Una mañana en “El pez gordo”, la única pescadería del lugar, comprando abadejo
para el almuerzo, le dio un accidente cerebro-vascular, se desplomó, y se armó
un revuelo tremendo porque nadie acertaba a quién se debía dar aviso, y
naturalmente llamaron al cura, que se hizo presente casi al mismo tiempo que la
ambulancia que él mismo había convocado de urgencia. Primero la atendieron en
el hospital del pueblo y luego la derivaron a la capital.
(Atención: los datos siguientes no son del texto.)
(* ===== verification/Ctype.v ===== *)
(** * Ctype: character classes of the kernel and of the C library

    [kernel/lib/ctype.c] takes a [char], which is signed on i386, so its
    arguments here range over [-128 .. 127]; [rlibc/ctype/ctype.c] takes an
    [int].  The two files have the same tests; [Rlibc] holds the second copy. *)

From S2P Require Import Prelude.

(** The C functions return 1 or 0. *)
Definition b2i (b : bool) : Z := if b then 1 else 0.

(** ** kernel/lib/ctype.c *)
Definition isdigit (c : Z) : Z := b2i ((ch "0" <=? c) && (c <=? ch "9")).

Definition isalpha (c : Z) : Z :=
  b2i (((ch "A" <=? c) && (c <=? ch "Z")) || ((ch "a" <=? c) && (c <=? ch "z"))).

Definition isalnum (c : Z) : Z :=
  if negb (isalpha c =? 0) || negb (isdigit c =? 0) then 1 else 0.

Definition iscntrl (c : Z) : Z := b2i ((c <=? 0x1F) || (c =? 0x7F)).

Definition isgrapf (c : Z) : Z := b2i ((0x21 <=? c) && (c <=? 0x7E)).

Definition islower (c : Z) : Z := b2i ((ch "a" <=? c) && (c <=? ch "z")).

Definition isprint (c : Z) : Z := b2i ((0x20 <=? c) && (c <=? 0x7E)).

Definition ispunct (c : Z) : Z :=
  b2i (((0x21 <=? c) && (c <=? 0x2F)) || ((0x3A <=? c) && (c <=? 0x40))
       || ((0x5B <=? c) && (c <=? 0x60)) || ((0x7B <=? c) && (c <=? 0x7E))).

Definition isspace (c : Z) : Z :=
  b2i (((0x09 <=? c) && (c <=? 0x0D)) || (c =? 0x20)).

Definition isupper (c : Z) : Z := b2i ((ch "A" <=? c) && (c <=? ch "Z")).

Definition isxdigit (c : Z) : Z :=
  b2i (negb (isdigit c =? 0) || ((ch "A" <=? c) && (c <=? ch "F"))
       || ((ch "a" <=? c) && (c <=? ch "f"))).

(** [c += 0x20] on a [char]. *)
Definition tolower (c : Z) : Z :=
  if negb (isupper c =? 0) then s8 (c + 0x20) else c.

Definition toupper (c : Z) : Z :=
  if negb (islower c =? 0) then s8 (c - 0x20) else c.

(** ** rlibc/ctype/ctype.c: the same tests on an [int] *)
Module Rlibc.
Definition isdigit (c : Z) : Z := b2i ((ch "0" <=? c) && (c <=? ch "9")).

Definition isalpha (c : Z) : Z :=
  b2i (((ch "A" <=? c) && (c <=? ch "Z")) || ((ch "a" <=? c) && (c <=? ch "z"))).

Definition isalnum (c : Z) : Z :=
  if negb (isalpha c =? 0) || negb (isdigit c =? 0) then 1 else 0.

Definition iscntrl (c : Z) : Z := b2i ((c <=? 0x1F) || (c =? 0x7F)).

Definition isgrapf (c : Z) : Z := b2i ((0x21 <=? c) && (c <=? 0x7E)).

Definition islower (c : Z) : Z := b2i ((ch "a" <=? c) && (c <=? ch "z")).

Definition isprint (c : Z) : Z := b2i ((0x20 <=? c) && (c <=? 0x7E)).

Definition ispunct (c : Z) : Z :=
  b2i (((0x21 <=? c) && (c <=? 0x2F)) || ((0x3A <=? c) && (c <=? 0x40))
       || ((0x5B <=? c) && (c <=? 0x60)) || ((0x7B <=? c) && (c <=? 0x7E))).

Definition isspace (c : Z) : Z :=
  b2i (((0x09 <=? c) && (c <=? 0x0D)) || (c =? 0x20)).

Definition isupper (c : Z) : Z := b2i ((ch "A" <=? c) && (c <=? ch "Z")).

Definition isxdigit (c : Z) : Z :=
  b2i (negb (isdigit c =? 0) || ((ch "A" <=? c) && (c <=? ch "F"))
       || ((ch "a" <=? c) && (c <=? ch "f"))).

Definition tolower (c : Z) : Z :=
  if negb (isupper c =? 0) then s32 (c + 0x20) else c.

Definition toupper (c : Z) : Z :=
  if negb (islower c =? 0) then s32 (c - 0x20) else c.
End Rlibc.

(** ** Lemmas *)
Lemma b2i_0 b : (b2i b =? 0) = negb b.
Proof. by destruct b. Qed.

#[export] Hint Rewrite b2i_0 negb_involutive : razos.

Lemma isdigit_spec c : isdigit c ≠ 0 ↔ 48 ≤ c ≤ 57.
Proof. unfold isdigit, b2i. cif; lia. Qed.

Lemma isupper_spec c : isupper c ≠ 0 ↔ 65 ≤ c ≤ 90.
Proof. unfold isupper, b2i. cif; lia. Qed.

Lemma islower_spec c : islower c ≠ 0 ↔ 97 ≤ c ≤ 122.
Proof. unfold islower, b2i. cif; lia. Qed.

Lemma tolower_spec c :
  -128 ≤ c < 128 → tolower c = if (65 <=? c) && (c <=? 90) then c + 32 else c.
Proof.
  intros Hc. unfold tolower. pose proof (isupper_spec c).
  destruct (Z.eqb_spec (isupper c) 0); simpl;
    destruct (Z.leb_spec 65 c), (Z.leb_spec c 90); simpl; try lia;
    apply sint_small; lia.
Qed.

Lemma toupper_spec c :
  -128 ≤ c < 128 → toupper c = if (97 <=? c) && (c <=? 122) then c - 32 else c.
Proof.
  intros Hc. unfold toupper. pose proof (islower_spec c).
  destruct (Z.eqb_spec (islower c) 0); simpl;
    destruct (Z.leb_spec 97 c), (Z.leb_spec c 122); simpl; try lia;
    apply sint_small; lia.
Qed.

(** The classes over the 128 ASCII codes, as one executable test. *)
Definition ctype_partition_at (c : Z) : bool :=
  let t f := negb (f c =? 0) in
  eqb (t isprint) (negb (t iscntrl))
  && eqb (t isgrapf) (t isalnum || t ispunct)
  && negb (t isalnum && t ispunct)
  && eqb (t isalpha) (t isupper || t islower)
  && negb (t isupper && t islower)
  && negb (t isalpha && t isdigit)
  && implb (t isxdigit) (t isalnum)
  && implb (t isupper) (tolower c - 0x20 =? c)
  && implb (t islower) (toupper c + 0x20 =? c).

(** Case conversion of one [char], as an executable test. *)
Definition case_ok_at (c : Z) : bool :=
  (tolower (tolower c) =? tolower c) && (toupper (toupper c) =? toupper c)
  && ((islower c =? 0) || (tolower (toupper c) =? c))
  && ((isupper c =? 0) || (toupper (tolower c) =? c)).

(** C39: On ASCII the classes fit together: a code is printable or a control
    code and never both, the graphic codes are the alphanumeric and the
    punctuation codes, letters are the disjoint union of the two cases, hex
    digits are alphanumeric, and the case conversions are inverse to each
    other on letters and idempotent on every [char]. *)
Theorem ctype_classes c :
  (0 ≤ c < 128 → ctype_partition_at c = true) ∧
  (-128 ≤ c < 128 →
     tolower (tolower c) = tolower c ∧ toupper (toupper c) = toupper c ∧
     (islower c ≠ 0 → tolower (toupper c) = c) ∧
     (isupper c ≠ 0 → toupper (tolower c) = c)).
Proof.
  split.
  - apply (forallb_range ctype_partition_at 0 128). by vm_compute.
  - intros Hc. assert (H : case_ok_at c = true).
    { apply (forallb_range case_ok_at (-128) 256); [by vm_compute|lia]. }
    unfold case_ok_at in H. lia.
Qed.

Lemma ctype_classes_witness :
  ctype_partition_at (ch "k") = true ∧ tolower (toupper (ch "k")) = ch "k".
Proof.
  split.
  - apply (proj1 (ctype_classes (ch "k"))). vm_compute. split; congruence.
  - apply (proj2 (ctype_classes (ch "k"))); vm_compute; [split|]; congruence.
Defined.

(** The C library's copy computes the same functions on [char] arguments. *)
Lemma rlibc_ctype_agrees c : -128 ≤ c < 128 →
  Rlibc.isalnum c = isalnum c ∧ Rlibc.isalpha c = isalpha c ∧
  Rlibc.isdigit c = isdigit c ∧ Rlibc.iscntrl c = iscntrl c ∧
  Rlibc.isgrapf c = isgrapf c ∧ Rlibc.islower c = islower c ∧
  Rlibc.isprint c = isprint c ∧ Rlibc.ispunct c = ispunct c ∧
  Rlibc.isspace c = isspace c ∧ Rlibc.isupper c = isupper c ∧
  Rlibc.isxdigit c = isxdigit c ∧
  Rlibc.tolower c = tolower c ∧ Rlibc.toupper c = toupper c.
Proof.
  intros Hc. do 11 (split; [reflexivity|]). split.
  - unfold Rlibc.tolower, tolower. change (Rlibc.isupper c) with (isupper c).
    pose proof (isupper_spec c). destruct (Z.eqb_spec (isupper c) 0); [done|].
    simpl. by rewrite !sint_small by lia.
  - unfold Rlibc.toupper, toupper. change (Rlibc.islower c) with (islower c).
    pose proof (islower_spec c). destruct (Z.eqb_spec (islower c) 0); [done|].
    simpl. by rewrite !sint_small by lia.
Qed.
El padre Hilario
viajó con ella en el traslado, y estuvo ausente del pueblo un tiempo que nadie
puede precisar pero que, todos estiman, estuvo con Aurora.
Una vez de regreso, en
la primera misa, y al ver que nadie le preguntaba, fue sutil para informar que
la paciente se recuperaba y ya estaba fuera de peligro. Él también estaba al
tanto de los comentarios, y cuando alguien sacaba el tema se apiadaba de ellos
diciendo, “déjalos que hablen que es de lo poco gratis que les queda”.
Una ambulancia se la
llevó y una ambulancia la trajo, meses después, y causó una impresión terrible
en todos cuando vieron que la bajaban, tullida, sobre una silla de ruedas. Aún
así no recibió, de parte de los vecinos, la menor contemplación. Era Aurora. Su
cabello, el maquillaje, la piel tersa, la amplia importancia de su escote
dejando al aire gran parte de sus pechos, las uñas nacaradas impecables, es
más, la parte de sus piernas, de la rodilla hacia abajo, que permitía ver su
vestido, sus zapatos, todo lo que se veía, era Aurora. Sin embargo estaba allí,
apocadita, en silencio, sin sonrisas, sin parecerse a ella, tanto que algunas
malintencionadas deslizaron la idea de que podía tratarse de un maniquí. Pero
no. Era Aurora, y el que empujaba la silla era el cura. Prácticamente se
convirtió en su chaperón. La llevaba, la traía, la acomodaba en el jardín de la
casa parroquial, donde no le molestara el sol, cerca de la banca, debajo de la
frescura de la sombra del árbol, y le leía, y las vecinas los espiaban, acariciados
por una luz difusa que se colaba por entre la enramada de la acacia.